# Records excerpted from a collection
*** Begin section ***
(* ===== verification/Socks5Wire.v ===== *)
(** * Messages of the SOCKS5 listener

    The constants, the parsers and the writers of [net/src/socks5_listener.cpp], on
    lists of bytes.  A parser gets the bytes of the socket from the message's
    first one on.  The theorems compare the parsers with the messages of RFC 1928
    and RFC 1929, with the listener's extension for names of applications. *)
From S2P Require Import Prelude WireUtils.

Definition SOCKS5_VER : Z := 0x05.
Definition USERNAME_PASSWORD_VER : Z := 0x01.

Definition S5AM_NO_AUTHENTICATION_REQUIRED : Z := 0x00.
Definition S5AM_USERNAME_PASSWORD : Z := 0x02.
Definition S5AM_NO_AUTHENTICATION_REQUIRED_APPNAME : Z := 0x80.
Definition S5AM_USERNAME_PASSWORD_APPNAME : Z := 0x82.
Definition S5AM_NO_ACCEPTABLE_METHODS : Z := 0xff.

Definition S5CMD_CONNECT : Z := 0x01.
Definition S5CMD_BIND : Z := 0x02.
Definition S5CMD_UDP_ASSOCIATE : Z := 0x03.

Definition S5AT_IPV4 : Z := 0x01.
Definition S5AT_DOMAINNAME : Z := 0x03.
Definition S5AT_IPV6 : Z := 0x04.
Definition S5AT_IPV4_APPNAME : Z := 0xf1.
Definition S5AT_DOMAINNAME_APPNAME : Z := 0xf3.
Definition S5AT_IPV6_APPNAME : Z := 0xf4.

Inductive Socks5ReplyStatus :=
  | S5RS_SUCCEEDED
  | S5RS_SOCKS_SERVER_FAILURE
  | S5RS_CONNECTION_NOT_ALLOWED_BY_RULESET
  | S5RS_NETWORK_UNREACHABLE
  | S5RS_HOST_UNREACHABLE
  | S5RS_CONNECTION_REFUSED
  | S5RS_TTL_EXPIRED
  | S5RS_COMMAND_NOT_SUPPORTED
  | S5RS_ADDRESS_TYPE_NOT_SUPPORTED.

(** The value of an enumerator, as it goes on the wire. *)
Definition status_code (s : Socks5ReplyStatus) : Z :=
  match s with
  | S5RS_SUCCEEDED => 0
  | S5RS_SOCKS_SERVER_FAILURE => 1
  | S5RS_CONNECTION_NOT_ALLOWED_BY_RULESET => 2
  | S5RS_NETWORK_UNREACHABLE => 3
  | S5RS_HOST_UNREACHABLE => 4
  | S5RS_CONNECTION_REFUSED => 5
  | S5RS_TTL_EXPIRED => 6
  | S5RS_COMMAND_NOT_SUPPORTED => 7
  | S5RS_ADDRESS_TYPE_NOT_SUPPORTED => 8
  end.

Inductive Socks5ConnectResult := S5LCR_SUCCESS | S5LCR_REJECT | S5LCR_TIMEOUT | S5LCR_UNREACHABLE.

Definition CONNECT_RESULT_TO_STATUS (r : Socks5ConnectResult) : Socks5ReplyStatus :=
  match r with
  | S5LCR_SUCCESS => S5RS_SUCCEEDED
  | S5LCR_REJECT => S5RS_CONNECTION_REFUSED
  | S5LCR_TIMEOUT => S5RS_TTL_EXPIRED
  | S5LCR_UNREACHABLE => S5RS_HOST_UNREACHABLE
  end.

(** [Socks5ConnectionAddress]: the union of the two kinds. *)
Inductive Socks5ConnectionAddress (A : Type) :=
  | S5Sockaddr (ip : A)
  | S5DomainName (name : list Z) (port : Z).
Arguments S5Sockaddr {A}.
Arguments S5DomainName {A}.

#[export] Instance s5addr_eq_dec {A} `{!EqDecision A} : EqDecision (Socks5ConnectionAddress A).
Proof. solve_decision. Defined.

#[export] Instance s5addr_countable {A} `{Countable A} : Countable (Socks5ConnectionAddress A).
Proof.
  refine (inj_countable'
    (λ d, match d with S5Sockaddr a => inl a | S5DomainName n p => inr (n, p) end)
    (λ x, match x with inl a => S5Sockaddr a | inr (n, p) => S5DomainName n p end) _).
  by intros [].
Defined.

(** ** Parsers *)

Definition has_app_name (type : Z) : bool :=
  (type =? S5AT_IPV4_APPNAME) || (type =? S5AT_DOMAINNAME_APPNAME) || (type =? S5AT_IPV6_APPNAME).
*** End section ***
*** Begin section ***
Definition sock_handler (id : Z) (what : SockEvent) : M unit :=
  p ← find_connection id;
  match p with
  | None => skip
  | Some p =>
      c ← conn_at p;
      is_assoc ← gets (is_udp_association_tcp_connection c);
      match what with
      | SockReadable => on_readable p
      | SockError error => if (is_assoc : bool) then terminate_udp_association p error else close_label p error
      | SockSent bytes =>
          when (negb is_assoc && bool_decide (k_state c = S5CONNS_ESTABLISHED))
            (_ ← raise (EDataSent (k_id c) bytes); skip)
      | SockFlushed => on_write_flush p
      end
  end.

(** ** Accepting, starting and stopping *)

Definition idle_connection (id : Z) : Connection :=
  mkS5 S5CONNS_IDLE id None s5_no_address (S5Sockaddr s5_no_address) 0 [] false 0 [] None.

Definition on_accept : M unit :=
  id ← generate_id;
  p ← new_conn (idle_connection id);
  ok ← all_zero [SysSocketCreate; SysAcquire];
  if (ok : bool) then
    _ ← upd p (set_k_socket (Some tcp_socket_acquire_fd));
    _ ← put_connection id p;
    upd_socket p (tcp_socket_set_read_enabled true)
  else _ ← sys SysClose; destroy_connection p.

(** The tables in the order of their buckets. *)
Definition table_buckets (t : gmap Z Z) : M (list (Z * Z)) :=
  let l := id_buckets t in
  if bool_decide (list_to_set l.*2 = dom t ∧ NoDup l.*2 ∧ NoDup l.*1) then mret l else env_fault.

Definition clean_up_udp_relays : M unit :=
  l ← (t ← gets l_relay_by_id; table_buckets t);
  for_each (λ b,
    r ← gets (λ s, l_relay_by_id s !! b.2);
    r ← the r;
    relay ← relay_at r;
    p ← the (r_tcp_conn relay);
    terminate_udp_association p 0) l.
*** End section ***
*** Begin section ***
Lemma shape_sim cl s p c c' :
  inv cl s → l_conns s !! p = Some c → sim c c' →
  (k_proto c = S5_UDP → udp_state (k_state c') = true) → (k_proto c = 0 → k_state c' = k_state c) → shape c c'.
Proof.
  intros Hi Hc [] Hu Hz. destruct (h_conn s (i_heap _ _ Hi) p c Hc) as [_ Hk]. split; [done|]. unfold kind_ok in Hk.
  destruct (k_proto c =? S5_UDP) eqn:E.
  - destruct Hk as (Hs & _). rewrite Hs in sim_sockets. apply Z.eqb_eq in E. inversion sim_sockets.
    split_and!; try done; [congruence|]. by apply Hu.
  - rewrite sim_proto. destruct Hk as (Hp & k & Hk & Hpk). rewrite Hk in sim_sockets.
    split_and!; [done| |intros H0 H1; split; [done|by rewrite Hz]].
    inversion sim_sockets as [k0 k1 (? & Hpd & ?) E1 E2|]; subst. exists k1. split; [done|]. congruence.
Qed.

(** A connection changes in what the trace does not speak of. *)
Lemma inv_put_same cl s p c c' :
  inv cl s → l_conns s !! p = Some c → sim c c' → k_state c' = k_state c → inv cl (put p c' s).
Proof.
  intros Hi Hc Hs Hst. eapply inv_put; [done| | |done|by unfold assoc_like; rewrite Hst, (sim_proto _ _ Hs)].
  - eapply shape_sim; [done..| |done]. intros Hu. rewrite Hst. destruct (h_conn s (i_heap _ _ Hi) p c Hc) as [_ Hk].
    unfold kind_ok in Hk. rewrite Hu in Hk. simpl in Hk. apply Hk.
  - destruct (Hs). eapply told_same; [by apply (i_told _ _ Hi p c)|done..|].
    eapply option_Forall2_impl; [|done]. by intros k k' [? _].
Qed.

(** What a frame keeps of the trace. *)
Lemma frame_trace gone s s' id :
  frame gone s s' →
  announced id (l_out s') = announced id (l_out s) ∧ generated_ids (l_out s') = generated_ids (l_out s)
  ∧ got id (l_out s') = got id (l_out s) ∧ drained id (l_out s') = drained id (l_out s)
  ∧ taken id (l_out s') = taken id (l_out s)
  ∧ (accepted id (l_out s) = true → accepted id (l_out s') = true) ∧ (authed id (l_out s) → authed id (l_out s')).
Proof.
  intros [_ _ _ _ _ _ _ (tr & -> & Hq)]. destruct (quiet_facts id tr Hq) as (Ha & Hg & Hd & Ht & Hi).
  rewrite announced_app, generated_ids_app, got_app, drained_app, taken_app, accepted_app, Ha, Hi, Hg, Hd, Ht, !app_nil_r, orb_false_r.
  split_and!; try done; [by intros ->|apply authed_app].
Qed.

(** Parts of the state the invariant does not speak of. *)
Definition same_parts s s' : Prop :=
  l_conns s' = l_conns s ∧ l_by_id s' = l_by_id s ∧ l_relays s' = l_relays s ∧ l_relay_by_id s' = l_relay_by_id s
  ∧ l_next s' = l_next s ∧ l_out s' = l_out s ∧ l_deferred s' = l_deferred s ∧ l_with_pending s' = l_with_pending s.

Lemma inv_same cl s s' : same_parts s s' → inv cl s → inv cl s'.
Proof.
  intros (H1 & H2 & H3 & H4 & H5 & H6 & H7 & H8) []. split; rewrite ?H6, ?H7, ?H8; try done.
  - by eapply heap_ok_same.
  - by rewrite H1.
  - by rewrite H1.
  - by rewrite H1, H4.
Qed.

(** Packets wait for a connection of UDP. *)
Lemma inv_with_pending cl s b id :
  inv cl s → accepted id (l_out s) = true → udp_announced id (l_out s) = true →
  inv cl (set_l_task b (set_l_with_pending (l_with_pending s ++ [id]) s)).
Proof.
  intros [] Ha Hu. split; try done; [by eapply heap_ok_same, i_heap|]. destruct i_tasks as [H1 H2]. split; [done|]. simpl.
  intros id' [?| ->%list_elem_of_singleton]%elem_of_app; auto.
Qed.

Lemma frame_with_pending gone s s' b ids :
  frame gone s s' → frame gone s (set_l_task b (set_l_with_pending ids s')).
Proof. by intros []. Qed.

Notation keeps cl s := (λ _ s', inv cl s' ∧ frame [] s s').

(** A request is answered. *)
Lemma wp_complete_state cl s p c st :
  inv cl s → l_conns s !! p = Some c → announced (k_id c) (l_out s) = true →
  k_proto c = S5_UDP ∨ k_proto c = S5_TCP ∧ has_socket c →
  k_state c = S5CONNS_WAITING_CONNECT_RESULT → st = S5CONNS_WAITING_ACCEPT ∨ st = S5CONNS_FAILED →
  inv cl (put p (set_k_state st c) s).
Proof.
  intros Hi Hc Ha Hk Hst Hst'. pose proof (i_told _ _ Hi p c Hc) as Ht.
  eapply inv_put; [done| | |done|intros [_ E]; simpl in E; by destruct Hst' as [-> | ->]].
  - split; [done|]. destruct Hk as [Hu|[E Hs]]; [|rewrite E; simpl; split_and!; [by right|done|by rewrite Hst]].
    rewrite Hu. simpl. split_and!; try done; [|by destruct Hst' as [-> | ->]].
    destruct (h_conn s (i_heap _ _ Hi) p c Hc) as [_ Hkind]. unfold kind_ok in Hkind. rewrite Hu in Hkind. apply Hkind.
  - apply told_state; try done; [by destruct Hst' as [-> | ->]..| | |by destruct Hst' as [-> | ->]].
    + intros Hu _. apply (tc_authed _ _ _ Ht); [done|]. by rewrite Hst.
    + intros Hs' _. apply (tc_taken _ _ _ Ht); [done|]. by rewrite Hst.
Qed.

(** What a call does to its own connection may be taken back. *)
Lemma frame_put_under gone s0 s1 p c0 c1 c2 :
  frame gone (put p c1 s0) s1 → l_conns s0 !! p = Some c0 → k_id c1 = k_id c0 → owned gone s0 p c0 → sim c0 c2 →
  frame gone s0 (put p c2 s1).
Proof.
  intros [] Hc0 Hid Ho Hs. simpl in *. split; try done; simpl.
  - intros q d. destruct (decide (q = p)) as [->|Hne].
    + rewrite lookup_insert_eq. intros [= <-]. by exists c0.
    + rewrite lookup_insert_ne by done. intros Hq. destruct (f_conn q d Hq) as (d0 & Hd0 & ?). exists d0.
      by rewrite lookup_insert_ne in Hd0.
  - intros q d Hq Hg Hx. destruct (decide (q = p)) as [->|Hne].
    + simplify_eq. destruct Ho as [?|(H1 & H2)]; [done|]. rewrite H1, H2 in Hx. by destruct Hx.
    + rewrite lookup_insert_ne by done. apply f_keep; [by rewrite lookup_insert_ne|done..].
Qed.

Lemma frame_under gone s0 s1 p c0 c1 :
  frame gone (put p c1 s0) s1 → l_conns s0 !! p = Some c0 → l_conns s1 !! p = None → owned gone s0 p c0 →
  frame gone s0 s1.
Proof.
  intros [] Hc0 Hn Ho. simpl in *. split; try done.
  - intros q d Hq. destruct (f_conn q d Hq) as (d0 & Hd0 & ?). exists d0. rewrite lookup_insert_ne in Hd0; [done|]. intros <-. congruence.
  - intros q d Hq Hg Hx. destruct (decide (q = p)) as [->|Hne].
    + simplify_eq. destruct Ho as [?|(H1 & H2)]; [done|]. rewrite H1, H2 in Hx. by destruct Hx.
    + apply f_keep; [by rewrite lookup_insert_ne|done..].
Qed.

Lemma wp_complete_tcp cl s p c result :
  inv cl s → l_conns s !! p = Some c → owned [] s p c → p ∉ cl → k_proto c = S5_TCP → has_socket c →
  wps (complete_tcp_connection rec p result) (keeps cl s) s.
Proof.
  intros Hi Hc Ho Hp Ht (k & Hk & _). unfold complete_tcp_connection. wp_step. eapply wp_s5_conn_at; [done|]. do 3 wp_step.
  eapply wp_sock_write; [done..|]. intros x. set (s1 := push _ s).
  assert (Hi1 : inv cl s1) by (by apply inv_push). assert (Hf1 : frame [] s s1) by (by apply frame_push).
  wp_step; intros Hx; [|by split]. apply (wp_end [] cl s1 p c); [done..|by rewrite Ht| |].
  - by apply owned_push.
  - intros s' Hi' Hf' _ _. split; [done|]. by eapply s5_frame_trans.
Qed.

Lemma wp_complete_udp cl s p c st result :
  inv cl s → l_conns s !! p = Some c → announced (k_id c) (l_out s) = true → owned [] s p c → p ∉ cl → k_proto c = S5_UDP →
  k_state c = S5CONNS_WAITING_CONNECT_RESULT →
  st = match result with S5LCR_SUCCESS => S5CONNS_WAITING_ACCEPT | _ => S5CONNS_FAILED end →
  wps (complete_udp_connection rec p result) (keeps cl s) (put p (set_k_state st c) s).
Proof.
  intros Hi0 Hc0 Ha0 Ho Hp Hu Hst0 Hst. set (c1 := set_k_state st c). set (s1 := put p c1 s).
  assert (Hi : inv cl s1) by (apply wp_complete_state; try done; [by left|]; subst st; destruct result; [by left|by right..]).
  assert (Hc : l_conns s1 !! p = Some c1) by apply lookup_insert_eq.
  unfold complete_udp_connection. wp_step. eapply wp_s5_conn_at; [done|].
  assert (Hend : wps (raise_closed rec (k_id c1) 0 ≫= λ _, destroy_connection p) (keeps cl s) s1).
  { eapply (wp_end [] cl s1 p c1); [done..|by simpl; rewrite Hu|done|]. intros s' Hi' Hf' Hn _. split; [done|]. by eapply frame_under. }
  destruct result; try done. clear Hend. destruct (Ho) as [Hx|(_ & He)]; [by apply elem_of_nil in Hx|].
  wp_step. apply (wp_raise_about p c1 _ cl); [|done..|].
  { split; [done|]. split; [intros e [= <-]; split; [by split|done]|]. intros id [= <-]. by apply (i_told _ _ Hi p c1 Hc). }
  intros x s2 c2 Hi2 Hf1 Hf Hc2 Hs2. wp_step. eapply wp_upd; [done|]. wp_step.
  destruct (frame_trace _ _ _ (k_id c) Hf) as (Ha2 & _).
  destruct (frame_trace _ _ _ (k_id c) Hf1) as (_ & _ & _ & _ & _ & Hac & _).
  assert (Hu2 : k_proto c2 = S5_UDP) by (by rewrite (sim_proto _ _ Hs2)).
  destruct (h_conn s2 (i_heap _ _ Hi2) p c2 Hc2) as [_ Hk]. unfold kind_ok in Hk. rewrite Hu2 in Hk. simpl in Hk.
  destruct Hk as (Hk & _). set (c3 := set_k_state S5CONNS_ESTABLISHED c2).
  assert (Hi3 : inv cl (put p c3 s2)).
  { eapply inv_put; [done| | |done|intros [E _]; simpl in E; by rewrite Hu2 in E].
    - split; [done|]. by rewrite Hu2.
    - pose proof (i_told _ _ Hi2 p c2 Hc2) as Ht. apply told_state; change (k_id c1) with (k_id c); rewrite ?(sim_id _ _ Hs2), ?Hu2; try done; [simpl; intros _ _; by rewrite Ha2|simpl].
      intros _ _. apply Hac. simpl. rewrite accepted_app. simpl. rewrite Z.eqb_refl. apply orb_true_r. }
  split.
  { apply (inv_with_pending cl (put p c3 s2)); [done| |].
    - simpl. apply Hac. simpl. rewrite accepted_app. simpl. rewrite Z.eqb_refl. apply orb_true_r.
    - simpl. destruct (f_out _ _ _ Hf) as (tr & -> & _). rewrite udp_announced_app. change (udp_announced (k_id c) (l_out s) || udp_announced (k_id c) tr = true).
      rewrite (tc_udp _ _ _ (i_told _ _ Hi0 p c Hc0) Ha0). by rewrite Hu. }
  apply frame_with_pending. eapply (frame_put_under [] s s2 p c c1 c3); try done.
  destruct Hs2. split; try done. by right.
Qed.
*** End section ***
Please copy each line of the records above in which the word "keeps" can be found.

# RESPONSE BOX
(** What a frame keeps of the trace. *)
Notation keeps cl s := (λ _ s', inv cl s' ∧ frame [] s s').
  wps (complete_tcp_connection rec p result) (keeps cl s) s.
  wps (complete_udp_connection rec p result) (keeps cl s) (put p (set_k_state st c) s).
  assert (Hend : wps (raise_closed rec (k_id c1) 0 ≫= λ _, destroy_connection p) (keeps cl s) s1).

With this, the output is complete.